If you are interested in or already are involved with birth work, herbalism/healing, and/or Brighid and would like to collaborate with me regarding being a dedicated Priestess Midwyfe-Healer of Brighid, send me an e-mail at thetwistedtree.shoppe@gmail.com

Lammastide: Of Sacrifice & Harvest

Lammastide Harvest Altar, 2015
Lammastide Harvest Altar, 2015

This weekend comes the First Harvest celebrations… Lughnasadh, or Lammas, for many. And, a Blue Moon. This is a time of harvest, but also of sacrifice. Of Life and Death, of Blessings & Giving Thanks and also of Mourning and Loss. So is the continuing thread through the next twelve weeks of harvest before the Winter comes. The give and take, life and death, sowing and reaping. As the first harvests are coming in (or have been coming in the last few weeks), some are also preparing their soils and garden beds for their fall and winter crops.

And how I can attest to such polarities, here on our little urban pagan homestead.

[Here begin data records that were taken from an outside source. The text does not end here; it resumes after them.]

(** * A Sea of Islands: the traversal engine of [IslandNetwork]

    Shallow embedding of the TypeScript class [IslandNetwork] (and of the
    two [IslandTour] classes, whose [dfs], [findMaxExperiences],
    [calculatePriority] and [shareKnowledge] are the same text with the
    field [resourceOrExperienceTime] spelled [experienceTime]).

    Conventions of the embedding.
    - [Map<string, _>] is a [gmap string _], [Set<string>] a [gset string].
    - Edge costs, counters, populations and timestamps are integers ([Z]);
      the values that can be non-finite (the entries of [lastVisit], which
      start at [-Infinity], and what [calculatePriority] computes from
      them) use [number], which adds the IEEE special values to the
      integers.  Rounding of large or fractional doubles is outside the
      model.
    - Methods run in the monad [M]: a state monad over [Runtime] (the
      object's fields, the clock behind [Date.now()], the console, and a
      list of ghost probes recording call entries and returns) that can
      run out of fuel ([None]).  Fuel bounds recursion depth for the two
      recursive methods and loop iterations for the [while] loop. *)

From stdpp Require Import gmap strings list fin_maps.
From Stdlib Require Import ZArith Lia.

Local Open Scope Z_scope.
#[local] Set Warnings "-clear-no-such-hyp".

(** ** Numbers *)

(** The JavaScript values of type [number] that the program can produce:
    integers and the three special values. *)
Inductive number : Type :=
| Fin (z : Z)
| PosInfinity
| NegInfinity
| NaN.

Definition is_NaN (x : number) : bool :=
  match x with NaN => true | _ => false end.

(** Truthiness of a number, as used by [x || 0]: [0] and [NaN] are falsy. *)
Definition truthy (x : number) : bool :=
  match x with
  | Fin z => negb (z =? 0)
  | NaN => false
  | _ => true
  end.

(** [x || 0] for [x : number | undefined]. *)
Definition or_zero (x : option number) : number :=
  match x with
  | Some v => if truthy v then v else Fin 0
  | None => Fin 0
  end.

(** [a - b] *)
Definition num_sub (a b : number) : number :=
  match a, b with
  | NaN, _ | _, NaN => NaN
  | Fin x, Fin y => Fin (x - y)
  | Fin _, PosInfinity => NegInfinity
  | Fin _, NegInfinity => PosInfinity
  | PosInfinity, PosInfinity => NaN
  | PosInfinity, _ => PosInfinity
  | NegInfinity, NegInfinity => NaN
  | NegInfinity, _ => NegInfinity
  end.

(** Multiplication of an infinity of sign [positive] by the integer [z]. *)
Definition scale_infinity (positive : bool) (z : Z) : number :=
  match z ?= 0 with
  | Eq => NaN
  | Gt => if positive then PosInfinity else NegInfinity
  | Lt => if positive then NegInfinity else PosInfinity
  end.

(** [a * b] *)
Definition num_mul (a b : number) : number :=
  match a, b with
  | NaN, _ | _, NaN => NaN
  | Fin x, Fin y => Fin (x * y)
  | Fin x, PosInfinity | PosInfinity, Fin x => scale_infinity true x
  | Fin x, NegInfinity | NegInfinity, Fin x => scale_infinity false x
  | PosInfinity, PosInfinity | NegInfinity, NegInfinity => PosInfinity
  | PosInfinity, NegInfinity | NegInfinity, PosInfinity => NegInfinity
  end.

(** [a > b] *)
Definition num_gtb (a b : number) : bool :=
  match a, b with
  | NaN, _ | _, NaN => false
  | Fin x, Fin y => bool_decide (y < x)
  | Fin _, NegInfinity => true
  | Fin _, PosInfinity => false
  | PosInfinity, PosInfinity => false
  | PosInfinity, _ => true
  | NegInfinity, _ => false
  end.

(** [x] is a maximal priority: no number compares greater than it, and it
    is a number one can compare with at all. *)
Definition maximal (x : number) : Prop :=
  is_NaN x = false ∧ ∀ y, num_gtb y x = false.

(** ** Data model *)

(** [type Neighbor] *)
Record Neighbor : Type := mkNeighbor {
  node : string;
  travelTime : Z;
  resourceOrExperienceTime : Z
}.

(** The fields of [class IslandNetwork]. *)
Record IslandNetwork : Type := mkIslandNetwork {
  graph : gmap string (list Neighbor);
  populations : gmap string Z;
  lastVisit : gmap string number;
  canoesAvailable : Z;
  resourcesDistributed : gset string
}.

(** [new IslandNetwork(canoes)] *)
Definition constructor (canoes : Z) : IslandNetwork :=
  mkIslandNetwork ∅ ∅ ∅ canoes ∅.

(** Lines written by [console.log]. *)
Inductive Line : Type :=
| Starting (start : string)
| Visited (island : string) (population : option Z) (time : option number)
| Queueing (nextNode : string) (travelTime : Z).

(** Ghost probes.  [stack] is the chain of [current] arguments of the
    invocations that have not returned yet, innermost first.
    - [DfsEnter]: entry to [dfs], with the set [visited], [totalTime] and
      [experienceCount] it was called with;
    - [DfsLeave]: return from [dfs], with the set [visited] at that time;
    - [DistEnter], [DistLeave]: entry to and return from
      [distributeResource], with [this.canoesAvailable] at that time;
    - [Plant]: [this.resourcesDistributed.add(current); resourceCount++]. *)
Inductive Probe : Type :=
| DfsEnter (stack : list string) (visited : gset string)
           (totalTime experienceCount : Z)
| DfsLeave (stack : list string) (visited : gset string)
| DistEnter (stack : list string) (canoes : Z)
| Plant (island : string)
| DistLeave (stack : list string) (canoes : Z).

(** What a method can read and change: the object, the clock ([clock]
    gives the value of the [n]-th call of [Date.now()], [reads] counts
    the calls made so far), the console and the probes. *)
Record Runtime : Type := mkRuntime {
  self : IslandNetwork;
  clock : nat → Z;
  reads : nat;
  console : list Line;
  probes : list Probe
}.

(** ** The monad *)

Definition M (A : Type) : Type := Runtime → option (A * Runtime).

#[global] Instance M_ret : MRet M := λ A x s, Some (x, s).

#[global] Instance M_bind : MBind M := λ A B f m s,
  match m s with
  | Some (x, s') => f x s'
  | None => None
  end.

(** The bound on depth or on iterations is hit.  [None] is passed on by
    every bind, so a run that returns [Some] has not hit the bound. *)
Definition out_of_fuel {A : Type} : M A := λ _, None.

Definition get_self : M IslandNetwork := λ s, Some (self s, s).

Definition put_self (o : IslandNetwork) : M unit := λ s,
  Some ((), mkRuntime o (clock s) (reads s) (console s) (probes s)).

Definition Date_now : M Z := λ s,
  Some (clock s (reads s),
        mkRuntime (self s) (clock s) (S (reads s)) (console s) (probes s)).

Definition console_log (l : Line) : M unit := λ s,
  Some ((), mkRuntime (self s) (clock s) (reads s) (console s ++ [l]) (probes s)).

Definition probe (p : Probe) : M unit := λ s,
  Some ((), mkRuntime (self s) (clock s) (reads s) (console s) (probes s ++ [p])).

(** [for (const x of l) { acc = body(x, acc) }] *)
Definition for_of {A S : Type} (body : A → S → M S) : list A → S → M S :=
  fix go (l : list A) (acc : S) : M S :=
    match l with
    | [] => mret acc
    | x :: l' => acc' ← body x acc; go l' acc'
    end.

(** Field updates of [this]. *)
Definition set_graph (g : gmap string (list Neighbor)) (o : IslandNetwork) :=
  mkIslandNetwork g (populations o) (lastVisit o) (canoesAvailable o) (resourcesDistributed o).
Definition set_populations (p : gmap string Z) (o : IslandNetwork) :=
  mkIslandNetwork (graph o) p (lastVisit o) (canoesAvailable o) (resourcesDistributed o).
Definition set_lastVisit (v : gmap string number) (o : IslandNetwork) :=
  mkIslandNetwork (graph o) (populations o) v (canoesAvailable o) (resourcesDistributed o).
Definition set_canoesAvailable (c : Z) (o : IslandNetwork) :=
  mkIslandNetwork (graph o) (populations o) (lastVisit o) c (resourcesDistributed o).
Definition set_resourcesDistributed (d : gset string) (o : IslandNetwork) :=
  mkIslandNetwork (graph o) (populations o) (lastVisit o) (canoesAvailable o) d.

Definition modify_self (f : IslandNetwork → IslandNetwork) : M unit :=
  o ← get_self; put_self (f o).

(** ** Graph store *)

(** [addIslandOrExperience(island, neighbors, population?)] *)
Definition addIslandOrExperience (island : string) (neighbors : list Neighbor)
    (population : option Z) : M unit :=
  modify_self (λ o, set_graph (<[island := neighbors]> (graph o)) o);;
  match population with
  | Some p =>
      modify_self (λ o, set_populations (<[island := p]> (populations o)) o);;
      modify_self (λ o, set_lastVisit (<[island := NegInfinity]> (lastVisit o)) o)
  | None => mret ()
  end.

(** [this.graph.get(current) || []]: an array is truthy, so only an
    absent key gives the empty list. *)
Definition neighbors_of (o : IslandNetwork) (current : string) : list Neighbor :=
  default [] (graph o !! current).

(** Every island that is the target of some edge of the graph. *)
Definition targets (g : gmap string (list Neighbor)) : gset string :=
  ⋃ ((λ kv : string * list Neighbor, list_to_set (node <$> kv.2)) <$> map_to_list g).

(** ** Budget-constrained depth-first enumeration *)

(** The literal of [newTime < 100]. *)
Definition time_limit : Z := 100.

In the handful of months that we have been here since uprooting everything and leaving it all behind for the promise of potential a continent away, we have known blessings and strife, harvest and hardship. We have watched as our vegetables wilted and dried under the unusual early summer-heat (we had a few weeks of 100+* weather, essentially no rain since April, and though it had begun to cool back down, the heat has returned again to scorch the earth anew). And we have watched as the bees flew from blackberry blossom to blackberry blossom, and soon before our eyes the entire hedgerow of the property had turned from a swath of white and pink petals buzzing with the voices of a thousand bees to a sea of sun-ripened plump berries needing to be picked almost every day. We have walked back to the house many a night now with purple-stained fingertips and scratches on our arms and legs: our blood sacrifice to hungry thorns. We have watched as a mother hen protects her new young hatchlings, showing them how to scratch about in the dry earth, and mourned as we buried our three new ducks killed in cold-blood. My heart has swelled at the sight of seeing Queen Anne’s Lace flower umbels filling the entire back-half of our far garden and popping up in every other place they can (from walkways to along sidewalks and roadsides). My fall harvest of seeds will be momentous. Our trees have done the best out of anything growing food on the property—trees that need little interference from us humans on their behalf (if any, besides occasional watering for the younger orchard trees)—producing multiple types of plums, apples, and suddenly we have figs coming out of our ears. And some of the pear trees have fruit on their boughs as well as the almond and old, old walnut tree. I have taken in the first couple tomatoes from my two plants, which have known their own summer struggle.

harvest_tomato

And as it is, the outer world has its sacrifices and its bounties, so too do we, in our inner worlds. We have been blessed with much, but have also sacrificed much. We gave up close family and friends, a support network, and largely a sense of security to be the Fool and step willingly, blindly, with a leap of faith into the mist-filled ravine, hoping our feet would touch down on the Rainbow Bridge. And, in many ways, they did. A large part of moving out to the West Coast was to provide me with a midwifery apprenticeship, which I was blessed with within our first two months here. And then just as suddenly, it was gone. “It is best to wait,” they said. Wait… wait? I’ve been waiting for what seems like ages… what literally has been years, and now I must wait again. At least another year of waiting. I read the cards again and again, and they the same…. A time of rest, of gathering yourself before moving on to the next phase in the Wheel…. Inner-work and growth, a time of dreaming…. And, to not give up. To persevere on this path, for I have made a dedication to this path, this path of the Wytch-Shaman-Midwyfe, and to my gods. That no matter how long this journey takes, I am on it, and I will find fulfillment. And so I bow my head to the Powers That Be, and remember my dedication, and I breath the fire of this hot summer into it, into my endeavors, my work and study that the embers may not go out, and I also sit back on my heels and begin the planning of the ultimate harvest this year: the birth of this child growing and wiggling within my moon-belly.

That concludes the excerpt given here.